Iskander Rehman, a maritime expert in Washington, concluded that if China continues with its vague tone about the Code negotiations, we totally have the right to raise the question that whether Beijing wants to move towards the birth of the Code or only wants to postpone it indefinitely?”
Does flexibility triumph over firmness?
According to international news agencies, during a meeting with her Chinese counterpart Yang Jiechi at the ASEAN Regional Forum (ARF) in Phnom Penh on July 12, US Secretary of State Clinton was said to be softer to avoid tensions in the relations with Beijing. At the 2010 Summit, Clinton affirmed that the US has “national interests” in the East Sea, a move that international observers said “heated” China.

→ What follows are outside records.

(* ===== verification/D3imgRuns.v ===== *)
(** * D3IMG images on concrete files

    The theorems of [D3imgFacts] at work on a record of two small frames. *)

From S2P Require Import Prelude Json Http DeviceGuard Float64 Float32 MeshFormat SurfaceGrid NpzSurface NpzFacts NpzRuns D3img D3imgFacts.
From Stdlib Require Import SpecFloat Ascii.
From coqutil Require Import Byte Word.LittleEndianList.

Module D3Run.
Import NpzRun.

(** The header of an image of two columns and three rows. *)
Definition bar_header : list byte :=
  d3_magic ++ le_split 2 84 ++ words_bytes [7; 0; 0; 2; 3] ++ le_split 4 0x3f800000 ++ words_bytes [0; 2; 0; 3; 0]
  ++ [Byte.x01; Byte.x00; Byte.x04] ++ replicate 29 Byte.x00.

(** Ten everywhere. *)
Definition bar_read (_ : string) (_ n : Z) : Result (list byte) string :=
  if (0 <=? n) && (n `mod` 4 =? 0) then Ok (replicate (Z.to_nat (n / 4)) (le_split 4 0x41200000) ≫= id) else Err "unaligned".

Lemma bar_read_length path offset n l : bar_read path offset n = Ok l -> Z.of_nat (length l) = n.
Proof.
  unfold bar_read. destruct (_ && _) eqn:E; [|done]. bool_facts. intros [= <-].
  rewrite (bind_length _ 4); [rewrite length_replicate; pose proof (Z.div_mod n 4); lia|]. apply Forall_replicate. apply length_le_split.
Qed.

Lemma bar_header_length (path : string) l : Ok bar_header = @Ok _ string l -> Z.of_nat (length l) = BKV_D3_HEADER_BYTES.
Proof. by intros [= <-]. Qed.

#[export] Instance bar_files : D3Files := {|
  d3_metadata _ := Ok (true, 84 + 2 * 3 * 4); d3_open_header _ := Ok bar_header; d3_open _ := Ok tt; d3_read := bar_read;
  d3_open_header_length := bar_header_length; d3_read_length := bar_read_length;
|}.

Definition bar_frames : list (Z * string) := [(1, "camera1/0001.d3img"); (2, "camera1/0002.d3img")].

Lemma bar_reads f : d3_width (lf_header f) = 2 -> frame_reads f.
Proof.
  intros Hw. split; [done|]. intros row _. rewrite Hw. exists (le_split 4 0x41200000 ++ le_split 4 0x41200000), (f32_of_Z 10).
  split_and!; [reflexivity|vm_compute; reflexivity|vm_compute; reflexivity].
Qed.

Lemma bar_builds : exists surface, build_d3img_surface 0 42 [(1, bar_frames, "camera1")] = Some (Ok surface).
Proof.
  assert (Hs : exists c, sample_d3_camera 1 bar_frames "camera1" = Some (Ok c)).
  { destruct (load_frames bar_frames) as [frames|] eqn:Ef; [|vm_compute in Ef; done].
    apply (sample_d3_camera_succeeds 1 bar_frames "camera1" frames); [done|vm_compute in Ef; by injection Ef as <-..| |].
    - apply Forall_forall. intros f Hf. apply bar_reads. revert f Hf. apply Forall_forall. vm_compute in Ef. injection Ef as <-. by repeat constructor.
    - vm_compute in Ef. injection Ef as <-. vm_compute. done. }
  destruct Hs as [c Es]. destruct (build_d3_answers 0 42 [(1, bar_frames, "camera1")]) as (r & E & _). rewrite E. destruct r as [s|e]; [exists s; reflexivity|].
  exfalso. revert E. unfold build_d3img_surface. simpl List.find. cbn [sample_d3_cameras]. rewrite Es.
  change (checked_mul u64_max BKV_DEPTH_SURFACE_COLS_PER_CAMERA (Z.of_nat (length [(1, bar_frames, "camera1")]))) with (Some 64).
  cbn [run_bind]. change (checked_mul u64_max BKV_DEPTH_SURFACE_ROWS 64) with (Some 65536). cbv iota. destruct (mapM _ _); [|done]. cbn [mbind option_bind].
  destruct (forallb _ _) eqn:Ei; cbn [negb]; [discriminate|]. intros _. apply not_true_iff_false in Ei. apply Ei, forallb_forall.
  intros i Hi. apply list_elem_of_In, grid_indices_range in Hi. apply Z.leb_le. unfold u32_max, BKV_DEPTH_SURFACE_ROWS in *. lia.
Qed.

(** A row of two pixels, the second of which has not measured. *)
Definition tiny_image : list byte :=
  d3_magic ++ le_split 2 84 ++ words_bytes [7; 0; 0; 2; 1] ++ le_split 4 0x3f800000 ++ words_bytes [0; 2; 0; 1; 0]
  ++ [Byte.x01; Byte.x00; Byte.x04] ++ replicate 29 Byte.x00 ++ le_split 4 0x41200000 ++ f32_to_le_bytes BKV_D3_INVALID_DEPTH.

(** Its bitmap: 54 bytes of header, a dark blue pixel, a black one and the padding. *)
Lemma tiny_bitmap : option_map (fun r => match r with Ok out => (length out, drop 54 out) | Err _ => (O, []) end) (d3img_to_bmp tiny_image)
  = Some (62%nat, [Byte.x80; Byte.x00; Byte.x00; Byte.x00; Byte.x00; Byte.x00; Byte.x00; Byte.x00]).
Proof. vm_compute. reflexivity. Qed.

Lemma d3img_surface_is_read_back_witness : exists surface frame_count,
  build_d3img_surface 0 42 [(1, bar_frames, "camera1")] = Some (Ok (surface, frame_count)) /\
  exists cameras robust vertices,
    Forall2 (fun input c => exists frames, camera_shows (snd (fst input)) c frames) [(1, bar_frames, "camera1")] cameras /\
    d3_vertices cameras robust (f32_div (f32_ratio 18 100) robust) vertices /\ robust = robust_residual (d3_residuals cameras).
Proof.
  destruct bar_builds as [[surface n] E]. exists surface, n. split; [exact E|].
  destruct (d3img_surface_is_read_back 0 42 [(1, bar_frames, "camera1")] ltac:(simpl; lia)) as (r & Er & Hr). rewrite E in Er. injection Er as <-.
  destruct (Hr surface n eq_refl) as (cameras & robust & vertices & HF & Hvs & Hrob & _). exists cameras, robust, vertices. exact (conj HF (conj Hvs Hrob)).
Defined.

Lemma frame_sampling_witness : evenly_sample_frame_paths [(1, "a"); (2, "b"); (3, "c"); (4, "d"); (5, "e")] 3 = Some [(1, "a"); (3, "c"); (5, "e")] /\
  exists sampled, evenly_sample_frame_paths [(1, "a"); (2, "b"); (3, "c"); (4, "d"); (5, "e")] 3 = Some sampled /\
    (Z.of_nat (length sampled) = 3 /\ sampled `sublist_of` [(1, "a"); (2, "b"); (3, "c"); (4, "d"); (5, "e")] /\ head sampled = Some (1, "a") /\ last sampled = Some (5, "e")).
Proof. split; [reflexivity|]. exact (frame_sampling [(1, "a"); (2, "b"); (3, "c"); (4, "d"); (5, "e")] 3 ltac:(lia)). Defined.

End D3Run.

Experts said that this new development may be an optimistic prospect. Dr. Mark Valencia from Hawaii, the US, told Thanh Nien that in every circumstance, it is necessary to prevent the US-China confrontation from falling into the worst situation. This confrontation will make the East Sea situation worse and ASEAN more divided. It is not a bright scenario for regional security and stability. According to Dr. Valencia, China always makes unpredictable moves and offers odd opinions in the name of protecting sovereignty, affecting the maritime freedom in the region. But Beijing might also have realised that it went rather too far with the last moves.
Therefore, to increase solidarity within ASEAN, experts said whether this bloc, particularly the Philippines, should relent a little. Dr. Valencia said that it’s true that China isolated itself by “odd” sovereignty protection viewpoints. It’s time to look towards a complete and strong enough Code of Conduct. It should be remembered that once Beijing reserves its viewpoint and continues unyieldingly with them, no Code will ever be born.